Transition énergétique : d’abord définir nos besoins
L’enjeu fondamental est donc avant tout de définir le modèle de société que nous souhaitons partager collectivement, car c’est lui qui conditionne nos consommations énergétiques futures et donc nos possibilités énergétiques pour demain. Cette question, au fond, nous impose de nous interroger sur nos besoins. Avons-nous vraiment besoin d’espaces publics saturés d’écrans de publicité ? Avons-nous vraiment besoin de véhicules toujours plus gros et énergivores ? Avons-nous vraiment besoin de produire toujours plus de matériaux, d’objets et de richesses, inégalement partagés ?

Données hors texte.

Lemma map_trim_rel l1 l2 :
  Forall2 up_to_cr l1 l2 -> map trim l1 = map trim l2.
Proof.
  induction 1 as [|p q l1 l2 Hpq _ IH]; [reflexivity|].
  cbn [map]. rewrite IH. f_equal.
  destruct Hpq as [->| ->]; [reflexivity|].
  symmetry. now apply trim_app_space.
Qed.

Lemma upload_lines_split raw :
  upload_lines raw
  = filter (fun line => negb (String.eqb line ""))
      (map trim (split_char "010"%char raw)).
Proof.
  unfold upload_lines. f_equal. apply map_trim_rel, split_lines_rel.
Qed.

Lemma split_char_no_sep sep s :
  no_char (fun c => Ascii.eqb c sep) s -> split_char sep s = [s].
Proof.
  induction s as [|c s IH]; [reflexivity|]. intros [Hc Hs].
  cbn [split_char]. cbn beta in Hc. rewrite Hc, IH by assumption.
  reflexivity.
Qed.

Lemma split_char_app sep a b :
  no_char (fun c => Ascii.eqb c sep) a ->
  split_char sep (a ++ String sep b) = a :: split_char sep b.
Proof.
  induction a as [|c a IH]; intros Ha; cbn [append split_char].
  - now rewrite Ascii.eqb_refl.
  - destruct Ha as [Hc Ha]. cbn beta in Hc. rewrite Hc, IH by assumption.
    reflexivity.
Qed.

Lemma no_char_app f a b :
  no_char f a -> no_char f b -> no_char f (a ++ b).
Proof. induction a; cbn; intuition. Qed.

Lemma no_char_weaken (f g : ascii -> bool) s :
  (forall c, f c = false -> g c = false) -> no_char f s -> no_char g s.
Proof. intros H. induction s; cbn; intuition. Qed.

Lemma split_concat_LF rows :
  rows <> [] ->
  Forall (no_char (fun c => Ascii.eqb c "010"%char)) rows ->
  split_char "010"%char (String.concat LF rows) = rows.
Proof.
  induction rows as [|r rows IH]; intros Hne Hrows; [congruence|].
  inversion Hrows as [|? ? Hr Hrest]; subst.
  destruct rows as [|r2 rows].
  - cbn [String.concat]. now apply split_char_no_sep.
  - change (String.concat LF (r :: r2 :: rows))
      with (r ++ LF ++ String.concat LF (r2 :: rows))%string.
    unfold LF at 1. cbn [append]. rewrite split_char_app by assumption.
    f_equal. apply IH; [discriminate|assumption].
Qed.

Lemma split_concat_CRLF rows :
  rows <> [] ->
  Forall (no_char (fun c => Ascii.eqb c "010"%char)) rows ->
  map trim (split_char "010"%char (String.concat CRLF rows))
  = map trim rows.
Proof.
  induction rows as [|r rows IH]; intros Hne Hrows; [congruence|].
  inversion Hrows as [|? ? Hr Hrest]; subst.
  destruct rows as [|r2 rows].
  - cbn [String.concat]. now rewrite split_char_no_sep.
  - change (String.concat CRLF (r :: r2 :: rows))
      with (r ++ CRLF ++ String.concat CRLF (r2 :: rows))%string.
    unfold CRLF at 1. cbn [append].
    change (r ++ String "013"%char
                   (String "010"%char (String.concat CRLF (r2 :: rows))))%string
      with (r ++ (String "013"%char "" ++
                  String "010"%char (String.concat CRLF (r2 :: rows))))%string.
    rewrite <- append_assoc. rewrite split_char_app.
    + cbn [map]. rewrite IH by (auto; discriminate).
      f_equal. now apply trim_app_space.
    + apply no_char_app; auto. cbn. auto.
Qed.

Lemma upload_lines_of_rows eol rows :
  eol = LF \/ eol = CRLF ->
  Forall (no_char (fun c => Ascii.eqb c "010"%char)) rows ->
  upload_lines (String.concat eol rows)
  = filter (fun line => negb (String.eqb line "")) (map trim rows).
Proof.
  intros Heol Hrows. rewrite upload_lines_split.
  destruct rows as [|r rows]; [reflexivity|].
  f_equal. destruct Heol as [->| ->].
  - rewrite split_concat_LF; auto; discriminate.
  - apply split_concat_CRLF; auto; discriminate.
Qed.

(** X17. Line endings and blank lines do not matter: for rows that hold
    no line feed, the upload made of the rows joined by LF and the one
    with them joined by CR LF have the same lines, the rows trimmed with
    the empty ones left out. *)
Theorem upload_lines_ignore_line_endings (rows : list string)
    (Hrows : Forall (no_char (fun c => Ascii.eqb c "010"%char)) rows) :
  upload_lines (String.concat LF rows)
  = filter (fun line => negb (String.eqb line "")) (map trim rows)
  /\ upload_lines (String.concat CRLF rows)
     = filter (fun line => negb (String.eqb line "")) (map trim rows).
Proof. split; apply upload_lines_of_rows; auto. Qed.

End UploadLines.

Section Rows.

Lemma parse_rows_app si ri rows1 rows2 :
  parse_rows si ri (rows1 ++ rows2)
  = parse_rows si ri rows1 ++ parse_rows si ri rows2.
Proof. unfold parse_rows. now rewrite map_app, filter_app, map_app. Qed.

Lemma parse_rows_cons si ri row rows :
  parse_rows si ri (row :: rows)
  = parse_rows si ri [row] ++ parse_rows si ri rows.
Proof. apply (parse_rows_app si ri [row] rows). Qed.

(** X18. A row with fewer fields than the sender or the receiver column
    asks for is left out, and is no error: the transactions of the other
    rows are the same, in the same order. *)
Theorem short_rows_are_skipped
    (senderIndex receiverIndex : nat) (before after : list string)
    (row : string)
    (Hshort : (Datatypes.length (parseCsvLine row)
               <= Nat.max senderIndex receiverIndex)%nat) :
  parse_rows senderIndex receiverIndex (before ++ row :: after)
  = parse_rows senderIndex receiverIndex (before ++ after).
Proof.
  rewrite !parse_rows_app, (parse_rows_cons _ _ row after).
  replace (parse_rows senderIndex receiverIndex [row]) with (@nil Transaction);
    [reflexivity|].
  unfold parse_rows, row_object, both_present. cbn [map filter].
  cbn [raw_sender_id raw_receiver_id].
  destruct (Nat.max_spec senderIndex receiverIndex) as [[_ E]|[_ E]];
    rewrite E in Hshort; apply nth_error_None in Hshort; rewrite Hshort;
    cbn [truthy]; rewrite ?andb_false_r; reflexivity.
Qed.

Lemma parse_rows_wellformed si ri rows :
  Forall
    (fun tx => sender_id tx <> "" /\ receiver_id tx <> ""
               /\ trim (sender_id tx) = sender_id tx
               /\ trim (receiver_id tx) = receiver_id tx)
    (parse_rows si ri rows).
Proof.
  unfold parse_rows. apply Forall_forall. intros tx Htx.
  apply in_map_iff in Htx. destruct Htx as (raw & <- & Hraw).
  apply filter_In in Hraw. destruct Hraw as [Hraw Hboth].
  apply in_map_iff in Hraw. destruct Hraw as (row & <- & _).
  unfold both_present, row_object in *.
  cbn [raw_sender_id raw_receiver_id to_transaction sender_id receiver_id]
    in *.
  pose proof (parseCsvLine_trimmed row) as Htrim.
  rewrite Forall_forall in Htrim.
  apply andb_prop in Hboth. destruct Hboth as [Hs Hr].
  destruct (nth_error (parseCsvLine row) si) as [s|] eqn:Es;
    [|discriminate].
  destruct (nth_error (parseCsvLine row) ri) as [r|] eqn:Er;
    [|discriminate].
  cbn [truthy] in Hs, Hr.
  apply nth_error_In in Es, Er.
  repeat split; auto.
  - intros ->. discriminate.
  - intros ->. discriminate.
Qed.

End Rows.

(* ------------------------------------------------------------------ *)
(** ** The handler, from the upload to the reply *)

Section Handler.

Lemma collect_accounts_nonempty tx txs :
  1 <= JsSet.size (collect_accounts (tx :: txs)).
Proof.
  destruct (collect_accounts_spec (tx :: txs)) as [_ Hin].
  assert (H : In (sender_id tx) (collect_accounts (tx :: txs))).
  { apply Hin. exists tx. split; [now left|now left]. }
  unfold JsSet.size. destruct (collect_accounts (tx :: txs));
    [contradiction|]. cbn [Datatypes.length]. lia.
Qed.

(** X19. The handler answers 200 only with the report of a ledger that
    is not empty and in which every sender and receiver id is a trimmed,
    non-empty string; the report then counts at least one account.  An
    upload that gives no such ledger never reaches the engine. *)
Theorem upload_success_is_wellformed
    (file : option string) (startTime endTime : Z) (body : Response)
    (Hok : analyze_upload file startTime endTime = Status200 body) :
  exists txs,
    txs <> []
    /\ body = analyze startTime endTime txs
    /\ Forall
         (fun tx => sender_id tx <> "" /\ receiver_id tx <> ""
                    /\ trim (sender_id tx) = sender_id tx
                    /\ trim (receiver_id tx) = receiver_id tx) txs
    /\ 1 <= total_accounts_analyzed (summary body).
Proof.
  unfold analyze_upload in Hok.
  destruct file as [raw|]; [|discriminate].
  cbv zeta in Hok.
  destruct (Datatypes.length (upload_lines raw) <? 2)%nat; [discriminate|].
  destruct (findIndex (includes senderCols) _) as [si|]; [|discriminate].
  destruct (findIndex (includes receiverCols) _) as [ri|]; [|discriminate].
  destruct (parse_rows si ri (tl (upload_lines raw))) as [|tx txs] eqn:E;
    [discriminate|].
  cbn [Datatypes.length Nat.eqb] in Hok. injection Hok as <-.
  exists (tx :: txs). repeat split.
  - discriminate.
  - rewrite <- E. apply parse_rows_wellformed.
  - destruct (analyze_summary startTime endTime (tx :: txs)) as (T & _).
    rewrite T. apply collect_accounts_nonempty.
Qed.

Lemma plain_no_LF s :
  no_char (fun c => is_space c || Ascii.eqb c ","%char
                    || Ascii.eqb c "034"%char) s ->
  no_char (fun c => Ascii.eqb c "010"%char) s
  /\ no_char is_space s
  /\ no_char (fun c => Ascii.eqb c ","%char) s
  /\ no_char (fun c => Ascii.eqb c "034"%char) s.
Proof.
  intros H. repeat split; revert H; apply no_char_weaken; intros c Hc;
    apply orb_false_elim in Hc; destruct Hc as [Hc Hq];
    apply orb_false_elim in Hc; destruct Hc as [Hs Hc]; auto.
  destruct (Ascii.eqb_spec c "010"%char) as [->|]; [discriminate|reflexivity].
Qed.

Lemma csv_row_facts tx :
  plain_field (sender_id tx) -> plain_field (receiver_id tx) ->
  no_char (fun c => Ascii.eqb c "010"%char) (csv_row tx)
  /\ trim (csv_row tx) = csv_row tx
  /\ csv_row tx <> ""
  /\ parse_rows 0 1 [csv_row tx] = [tx].
Proof.
  intros [Hs Hps] [Hr Hpr].
  destruct (plain_no_LF _ Hps) as (Ls & Ss & Cs & Qs).
  destruct (plain_no_LF _ Hpr) as (Lr & Sr & Cr & Qr).
  unfold csv_row. repeat split.
  - apply no_char_app; auto. cbn [append no_char]. auto.
  - apply trim_no_space. apply no_char_app; auto.
    cbn [append no_char]. auto.
  - destruct (sender_id tx); [congruence|discriminate].
  - unfold parse_rows, row_object. cbn [map].
    rewrite parseCsvLine_plain.
    2:{ apply no_char_app; auto. cbn [append no_char]. auto. }
    cbn [append]. rewrite split_char_app, split_char_no_sep by assumption.
    cbn [map]. rewrite !trim_no_space by assumption.
    unfold both_present. cbn [filter nth_error raw_sender_id raw_receiver_id
      truthy].
    destruct (String.eqb_spec (sender_id tx) ""); [congruence|].
    destruct (String.eqb_spec (receiver_id tx) ""); [congruence|].
    cbn [negb andb map to_transaction raw_sender_id raw_receiver_id].
    destruct tx; reflexivity.
Qed.

Lemma csv_rows_facts txs :
  Forall (fun tx => plain_field (sender_id tx)
                    /\ plain_field (receiver_id tx)) txs ->
  Forall (no_char (fun c => Ascii.eqb c "010"%char)) (map csv_row txs)
  /\ filter (fun line => negb (String.eqb line ""))
       (map trim (map csv_row txs)) = map csv_row txs
  /\ parse_rows 0 1 (map csv_row txs) = txs.
Proof.
  induction 1 as [|tx txs [Hs Hr] _ (IH1 & IH2 & IH3)];
    [repeat split; constructor|].
  destruct (csv_row_facts tx Hs Hr) as (F1 & F2 & F3 & F4).
  cbn [map]. repeat split.
  - now constructor.
  - cbn [filter]. rewrite F2.
    destruct (String.eqb_spec (csv_row tx) ""); [congruence|].
    cbn [negb]. now rewrite IH2.
  - rewrite parse_rows_cons, F4, IH3. reflexivity.
Qed.

End Handler.

Section Headers.

Lemma lower_char_idem c : lower_char (lower_char c) = lower_char c.
Proof. destruct c as [[] [] [] [] [] [] [] []]; reflexivity. Qed.

Lemma is_space_lower c : is_space (lower_char c) = is_space c.
Proof. destruct c as [[] [] [] [] [] [] [] []]; reflexivity. Qed.

Lemma toLowerCase_idem s : toLowerCase (toLowerCase s) = toLowerCase s.
Proof.
  induction s as [|c s IH]; cbn [toLowerCase]; [reflexivity|].
  now rewrite lower_char_idem, IH.
Qed.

Pour répondre à ces questions, il est important d’en connaître les tenants et les aboutissants. À quel coût écologique, social correspondent ces besoins ? Acceptera-t-on par exemple, qu’il faudra peut-être construire un EPR de plus, ou quelques centaines d’éoliennes de plus, simplement pour alimenter en énergie les électrolyseurs produisant l’hydrogène nécessaire à une aviation soit disant « bas carbone » ? Où seront installés ces infrastructures de production ? Qui paiera les surcoûts ? Quelles en seront les externalités économiques, mais surtout sociales et environnementales ?
Quel système énergétique pour quelle société ?
Derrière la question du mix énergétique se cache donc une question de société bien plus profonde : celle de nos aspirations collectives. Quels sont les modes de vie que nous voulons pour demain, quelle répartition des richesses souhaitons-nous promouvoir, quelles valeurs souhaitons nous partager ? C’est avant tout cela qui va déterminer nos choix énergétiques, et la nécessité ou non de redimensionner notre infrastructure de production énergétique.
Penser la transition énergétique sans penser la question de notre modèle de société, c’est un peu comme penser à acheter une caisse à outil sans savoir quels travaux on voudrait faire avec. Quel système énergétique pour quelle société ? Voilà la question, et elle n’a pas de réponse toute faite. Nucléaire comme énergie renouvelables peuvent être mis au service d’une économie prédatrice, ou d’une économie soutenable. Il ne tient qu’à nous de le décider, à condition d’accepter de nous poser cette question.
Or, en nous enfermant dans le débat « nucléaire – énergie renouvelable », on élude la question principale, celle du pourquoi, pour ne traiter que celle du comment.
C’est pourtant là que se joue profondément la transition écologique, depuis toujours.